Single by Elle King

from the album Ghostbusters: Original Motion Picture Soundtrack
- Released: June 3, 2016
- Genre: Rockabilly; pop rock;
- Length: 2:59
- Label: RCA
- Songwriter(s): Elle King; Dave Bassett;
- Producer(s): Dave Bassett

Elle King singles chronology
| "Different for Girls" (2016) | "Good Girls" (2016) | "Not Easy" (2016) |

Music video
- "Good Girls" on YouTube

= Good Girls (Elle King song) =

"Good Girls" is a song written and recorded by American singer Elle King from the soundtrack of Ghostbusters (2016). The song was co-written and produced by Dave Bassett. It was released digitally on June 3, 2016 through RCA Records as the soundtrack's lead single and impacted American Triple A radio on June 13.

Upon release, the song received positive reviews from music critics and attained a top 40 position on the Billboard Rock Songs chart.

==Composition==
"Good Girls" is an uptempo rockabilly and pop rock song written by Elle King and Dave Bassett.
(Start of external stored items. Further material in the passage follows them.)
Lemma call_adders_lists s cs :
  get_exec_args (call_adders s cs)
  = get_exec_args s
    ++ omap (λ c, match c with AddExecArgs a => Some a | _ => None end) cs
  ∧ get_mems_use_external_inputs (call_adders s cs)
    = get_mems_use_external_inputs s
      ++ omap (λ c, match c with
                    | AddMemUseExternalInputs m => Some m | _ => None end) cs
  ∧ get_mems_use_external_outputs (call_adders s cs)
    = get_mems_use_external_outputs s
      ++ omap (λ c, match c with
                    | AddMemUseExternalOutputs m => Some m | _ => None end) cs
  ∧ get_mems_use_internal_temporary (call_adders s cs)
    = get_mems_use_internal_temporary s
      ++ omap (λ c, match c with
                    | AddMemUseInternalTemporary m => Some m | _ => None end) cs
  ∧ get_mems_use_internal_persistent (call_adders s cs)
    = get_mems_use_internal_persistent s
      ++ omap (λ c, match c with
                    | AddMemUseInternalPersistent m => Some m | _ => None end) cs.
Proof.
  revert s. induction cs as [|c cs IH]; intros s.
  { simpl. by rewrite !app_nil_r. }
  rewrite call_adders_cons.
  destruct (IH (call_adder s c)) as (H1 & H2 & H3 & H4 & H5).
  rewrite H1, H2, H3, H4, H5.
  destruct c; simpl; unfold get_exec_args, get_mems_use_external_inputs,
    get_mems_use_external_outputs, get_mems_use_internal_temporary,
    get_mems_use_internal_persistent; simpl;
    rewrite <- ?app_assoc; done.
Qed.

Lemma call_adders_value_map s cs :
  get_value_mem_map (call_adders s cs)
  = get_value_mem_map s
    ∪ list_to_map
        (omap (λ c, match c with AddValueMemMap m => Some m | _ => None end) cs).
Proof.
  unfold get_value_mem_map. revert s.
  induction cs as [|c cs IH]; intros s.
  { simpl. by rewrite (right_id_L ∅ (∪)). }
  rewrite call_adders_cons, IH.
  destruct c as [a|[key v]|m|m|m|m]; simpl; try done.
  destruct (value_mem_map_ s !! key) as [v0|] eqn:Hk.
  - apply map_eq. intros i. rewrite !lookup_union.
    destruct (decide (i = key)) as [->|Hi].
    + rewrite Hk, lookup_insert_eq. simpl.
      by destruct (list_to_map _ !! key).
    + by rewrite lookup_insert_ne.
  - rewrite <- insert_union_l. by rewrite insert_union_r.
Qed.

End execution_args_facts.

(** X11: in the value-to-memory map the first binding of a value wins:
    [add_value_mem_map] on a value that is already bound changes nothing,
    on a new value it binds it, and other values are not affected;
    [find_value_mem_map] on a value that is not bound answers [false] and
    leaves its out-parameter alone. *)
Theorem first_value_binding_wins {memory exec_args : Type}
  (s : execution_args_set_t memory exec_args) key v mem :
  ((find_value_mem_map s key mem).1 = false →
     find_value_mem_map s key mem = (false, mem)
     ∧ find_value_mem_map (add_value_mem_map s (key, v)) key mem = (true, v))
  ∧ ((find_value_mem_map s key mem).1 = true →
     find_value_mem_map (add_value_mem_map s (key, v)) key mem
     = find_value_mem_map s key mem)
  ∧ (∀ key', key' ≠ key →
     find_value_mem_map (add_value_mem_map s (key, v)) key' mem
     = find_value_mem_map s key' mem)
  ∧ find_value_mem_map (@new_execution_args_set memory exec_args) key mem
    = (false, mem).
Proof.
  unfold find_value_mem_map.
  split; [|split; [|split]].
  - rewrite add_value_mem_map_lookup. case_decide; [|done].
    destruct (value_mem_map_ s !! key); simpl; [done|]. by intros _.
  - rewrite add_value_mem_map_lookup. case_decide; [|done].
    destruct (value_mem_map_ s !! key); simpl; done.
  - intros key' Hne. rewrite add_value_mem_map_lookup. by case_decide.
  - done.
Qed.

Lemma first_value_binding_wins_witness :
  find_value_mem_map
    (add_value_mem_map
       (add_value_mem_map (@new_execution_args_set N unit) (5, 40)) (5, 41))
    5 0
  = find_value_mem_map
      (add_value_mem_map (@new_execution_args_set N unit) (5, 40)) 5 0.
Proof.
  apply (proj1 (proj2 (first_value_binding_wins
           (add_value_mem_map (@new_execution_args_set N unit) (5, 40))
           5 41 0))).
  vm_compute. reflexivity.
Defined.

(** X12: a set filled by any sequence of adder calls returns, from each
    getter, exactly the arguments of the matching adder in call order, and
    its value-to-memory map holds for every value the first memory bound
    to it. *)
Theorem adders_fill_in_call_order {memory exec_args : Type}
  (cs : list (adder memory exec_args)) :
  get_exec_args (call_adders new_execution_args_set cs)
  = omap (λ c, match c with AddExecArgs a => Some a | _ => None end) cs
  ∧ get_mems_use_external_inputs (call_adders new_execution_args_set cs)
    = omap (λ c, match c with
                 | AddMemUseExternalInputs m => Some m | _ => None end) cs
  ∧ get_mems_use_external_outputs (call_adders new_execution_args_set cs)
    = omap (λ c, match c with
                 | AddMemUseExternalOutputs m => Some m | _ => None end) cs
  ∧ get_mems_use_internal_temporary (call_adders new_execution_args_set cs)
    = omap (λ c, match c with
                 | AddMemUseInternalTemporary m => Some m | _ => None end) cs
  ∧ get_mems_use_internal_persistent (call_adders new_execution_args_set cs)
    = omap (λ c, match c with
                 | AddMemUseInternalPersistent m => Some m | _ => None end) cs
  ∧ get_value_mem_map (call_adders new_execution_args_set cs)
    = list_to_map
        (omap (λ c, match c with AddValueMemMap m => Some m | _ => None end) cs).
Proof.
  destruct (call_adders_lists new_execution_args_set cs)
    as (H1 & H2 & H3 & H4 & H5).
  rewrite H1, H2, H3, H4, H5, call_adders_value_map.
  unfold get_value_mem_map. simpl. by rewrite (left_id_L ∅ (∪)).
Qed.

(** X13: [memory_planner_t::clear] forgets every assignment, so that
    [get_memory_info] answers the empty text for every value afterwards,
    and empties both assigners while keeping their match range; the
    reference-count table and the sharing flag are as before. *)
Theorem planner_clear_forgets_assignments mp val :
  get_memory_info (memory_planner_t_clear mp) val
  = ("", memory_planner_t_clear mp)
  ∧ temporary_buffer_assigner_ (memory_planner_t_clear mp)
    = new_assigner (match_range_ (temporary_buffer_assigner_ mp))
  ∧ persistent_buffer_assigner_ (memory_planner_t_clear mp)
    = new_assigner (match_range_ (persistent_buffer_assigner_ mp))
  ∧ temporary_buffer_ref_count_ (memory_planner_t_clear mp)
    = temporary_buffer_ref_count_ mp
  ∧ enable_memory_sharing_ (memory_planner_t_clear mp)
    = enable_memory_sharing_ mp.
Proof.
  split; [|done]. unfold get_memory_info. simpl. by rewrite lookup_empty.
Qed.

(** ** The planned footprint *)
Section footprint.
Implicit Types (st : buffer_assigner_t) (l : list buffer_info_t).

Lemma foldr_bytes_app l1 l2 :
  foldr (λ b acc, max_bytes_ b + acc) 0 (l1 ++ l2)
  = foldr (λ b acc, max_bytes_ b + acc) 0 l1
    + foldr (λ b acc, max_bytes_ b + acc) 0 l2.
Proof. induction l1 as [|b l1 IH]; simpl; [done|]. rewrite IH. lia. Qed.

Lemma foldr_bytes_insert l e b x :
  l !! e = Some b →
  foldr (λ b acc, max_bytes_ b + acc) 0 (<[e := x]> l) + max_bytes_ b
  = foldr (λ b acc, max_bytes_ b + acc) 0 l + max_bytes_ x.
Proof.
  revert e. induction l as [|b0 l IH]; intros [|e] Hb; simplify_eq/=; [lia|].
  specialize (IH _ Hb). lia.
Qed.

Lemma request_total_bytes st s id st' :
  request st s = Ok (id, st') →
  total_bytes st ≤ total_bytes st' ∧ total_bytes st' ≤ total_bytes st + s.
Proof.
  unfold total_bytes.
  intros [[_ Hout]|[[_ Hout]|(_ & it & k & e & b & _ & Hb & Hout)]]%request_cases;
    apply (f_equal snd) in Hout; simpl in Hout; subst st'; simpl.
  - lia.
  - rewrite foldr_bytes_app. simpl. lia.
  - pose proof (foldr_bytes_insert _ _ _
                  (mk_buffer_info (id_ b) (N.max s (max_bytes_ b))) Hb) as Hsum.
    simpl in Hsum. lia.
Qed.

Lemma run_total_bytes st t ops t' st' :
  run st t ops = Ok (t', st') →
  total_bytes st ≤ total_bytes st'
  ∧ total_bytes st' ≤ total_bytes st + requested_bytes ops.
Proof.
  revert st t. induction ops as [|[s|id] ops IH]; intros st t; simpl.
  - intros [= <- <-]. lia.
  - destruct (request st s) as [[id st1]| |] eqn:Hreq; simpl; [|done..].
    intros Hrun%IH. apply request_total_bytes in Hreq. lia.
  - destruct (release st id) as [st1| |] eqn:Hrel; simpl; [|done..].
    intros Hrun%IH. unfold total_bytes in *.
    by rewrite (release_data _ _ _ Hrel) in Hrun.
Qed.

End footprint.

(** X14: the bytes all slots stand for together never decrease, a request
    of [s] bytes raises them by at most [s], and after any call sequence
    they are at most the sum of all requested sizes. *)
Theorem footprint_bounded_by_requests R ops t st :
  run (new_assigner R) [] ops = Ok (t, st) →
  total_bytes st ≤ requested_bytes ops
  ∧ (∀ s id st', request st s = Ok (id, st') →
       total_bytes st ≤ total_bytes st'
       ∧ total_bytes st' ≤ total_bytes st + s)
  ∧ (∀ id st', release st id = Ok st' → total_bytes st' = total_bytes st).
Proof.
  intros Hrun. split; [|split].
  - apply run_total_bytes in Hrun.
    change (total_bytes (new_assigner R)) with 0 in Hrun. lia.
  - intros s id st'. apply request_total_bytes.
  - intros id st' Hrel. unfold total_bytes.
    by rewrite (release_data _ _ _ Hrel).
Qed.

Lemma footprint_bounded_by_requests_witness :
  total_bytes {| match_range_ := 16; free_ := [];
                 data_ := [mk_buffer_info 0 100] |}
  ≤ requested_bytes [Request 100; Release 0; Request 90].
Proof.
  apply (footprint_bounded_by_requests 16 [Request 100; Release 0; Request 90]
           [EvRequest 90 0; EvRelease 0; EvRequest 100 0]).
  vm_compute. reflexivity.
Defined.

(** ** The scan below the requested size *)
Section scan_below.
Import multimap.
Implicit Types (m : multimap.t) (k : N) (e : N * nat).

Lemma insert_lookup_after k p m j :
  (upper_bound k m < j)%nat → insert k p m !! j = m !! pred j.
Proof.
  revert j. induction m as [|e m IH]; simpl; intros j Hj.
  { destruct j as [|[|j]]; [lia|done..]. }
  destruct (N.ltb_spec k e.1).
  - destruct j as [|j]; [lia|done].
  - destruct j as [|[|j]]; [lia|lia|]. simpl. rewrite IH by lia. done.
Qed.

Lemma upper_bound_insert_length k p m :
  length (insert k p m) = S (length m).
Proof. by rewrite insert_perm. Qed.

Lemma lower_bound_unique k m n :
  sorted m → (n ≤ length m)%nat →
  (∀ j e, m !! j = Some e → (j < n)%nat ↔ e.1 < k) →
  lower_bound k m = n.
Proof.
  intros Hs Hn Hchar. pose proof (lower_bound_length k m) as Hl.
  destruct (Nat.lt_trichotomy (lower_bound k m) n) as [Hlt|[Heq|Hgt]]; [|done|].
  - destruct (lookup_lt_is_Some_2 m (lower_bound k m)) as [e He]; [lia|].
    pose proof (Hchar _ _ He). pose proof (lower_bound_spec k m _ _ Hs He). lia.
  - destruct (lookup_lt_is_Some_2 m n) as [e He]; [lia|].
    pose proof (Hchar _ _ He). pose proof (lower_bound_spec k m _ _ Hs He). lia.
Qed.

Lemma upper_bound_unique k m n :
  sorted m → (n ≤ length m)%nat →
  (∀ j e, m !! j = Some e → (j < n)%nat ↔ e.1 ≤ k) →
  upper_bound k m = n.
Proof.
  intros Hs Hn Hchar. pose proof (upper_bound_length k m) as Hl.
  destruct (Nat.lt_trichotomy (upper_bound k m) n) as [Hlt|[Heq|Hgt]]; [|done|].
  - destruct (lookup_lt_is_Some_2 m (upper_bound k m)) as [e He]; [lia|].
    pose proof (Hchar _ _ He). pose proof (upper_bound_spec k m _ _ Hs He). lia.
  - destruct (lookup_lt_is_Some_2 m n) as [e He]; [lia|].
    pose proof (Hchar _ _ He). pose proof (upper_bound_spec k m _ _ Hs He). lia.
Qed.

Lemma request_scan_below st s it (p : nat) b :
  wf st → s ≠ 0 → match_range_ st ≠ 0 →
  s * match_range_ st < SIZE_MODULUS →
  lower_bound s (free_ st) = S it →
  upper_bound (s * match_range_ st) (free_ st) = S it →
  lower_bound (s / match_range_ st) (free_ st) ≠ S it →
  free_ st !! it = Some (max_bytes_ b, p) → data_ st !! p = Some b →
  request st s = Ok (reuse st it p b s).
Proof.
  intros _ Hs HR Hfit Hmid Hend Hbegin Hit Hb. unfold request.
  rewrite (proj2 (N.eqb_neq _ _) Hs), (proj2 (N.eqb_neq _ _) HR). simpl.
  unfold size_wrap. rewrite N.mod_small by done. rewrite Hmid, Hend.
  rewrite bool_decide_eq_false_2 by (intros Hne; by apply Hne).
  rewrite bool_decide_eq_true_2 by done.
  by apply take_free_reuse.
Qed.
According to the digital sheet music published by EMI Music Publishing, the song was originally composed in the key of E minor and set in common time to a "fast" tempo of 176 BPM. The song follows a chord progression of Em—A5—Em / Em—B7_{(no 3)}—Em—G, while King's vocals span a range of two octaves and one note, from B_{3} through C_{5}. Critics have also noted influences of soul and blues genres.

==Reception==
===Critical===
In a review of the Ghostbusters soundtrack, James Monger of AllMusic praised "Good Girls" and "Get Ghost" as highlights, writing: "Mark Ronson... gets the vibe right on the hook-filled... "Get Ghost"..., and Elle King dispatches the sassy girl power jam "Good Girls" but the rest of the set feels rushed and forgettable". Michael Roffman of Consequence of Sound gave a glowing review of the song: "Much like her past earworms... ["Good Girls" is] nuclear, wired with dozens of hooks and made urgent by scandalous lyrics that go hand in hand with the majority of today's nihilistic pop".

===Commercial===
"Good Girls" debuted and peaked at number 29 on the Billboard Hot Rock Songs chart dated June 25, 2016. The song also entered the Rock Digital Songs and Alternative Digital Songs component charts at 10 and 11, respectively, for the same week. "Good Girls" entered the Billboard Adult Alternative Songs airplay chart at number 24 on the chart dated August 13 and reached a peak position of 21 two weeks later.

==Music video==
The accompanying music video for "Good Girls" was directed by Dano Cerny and premiered July 13, 2016. It takes place first in a haunted laundromat and later in a dive bar, where King can be seen playing pool, smoking a cigar, and arm wrestling. King dyed her hair blue for the video, with the makeup artist responsible for the clip, Michelle Clark, describing the goal of the visual styling as "badass". Tying in the film concept, King's character dispatches a handful of ghosts with the franchise's signature proton gun. Towards the end of the video, clips of the film are showcased.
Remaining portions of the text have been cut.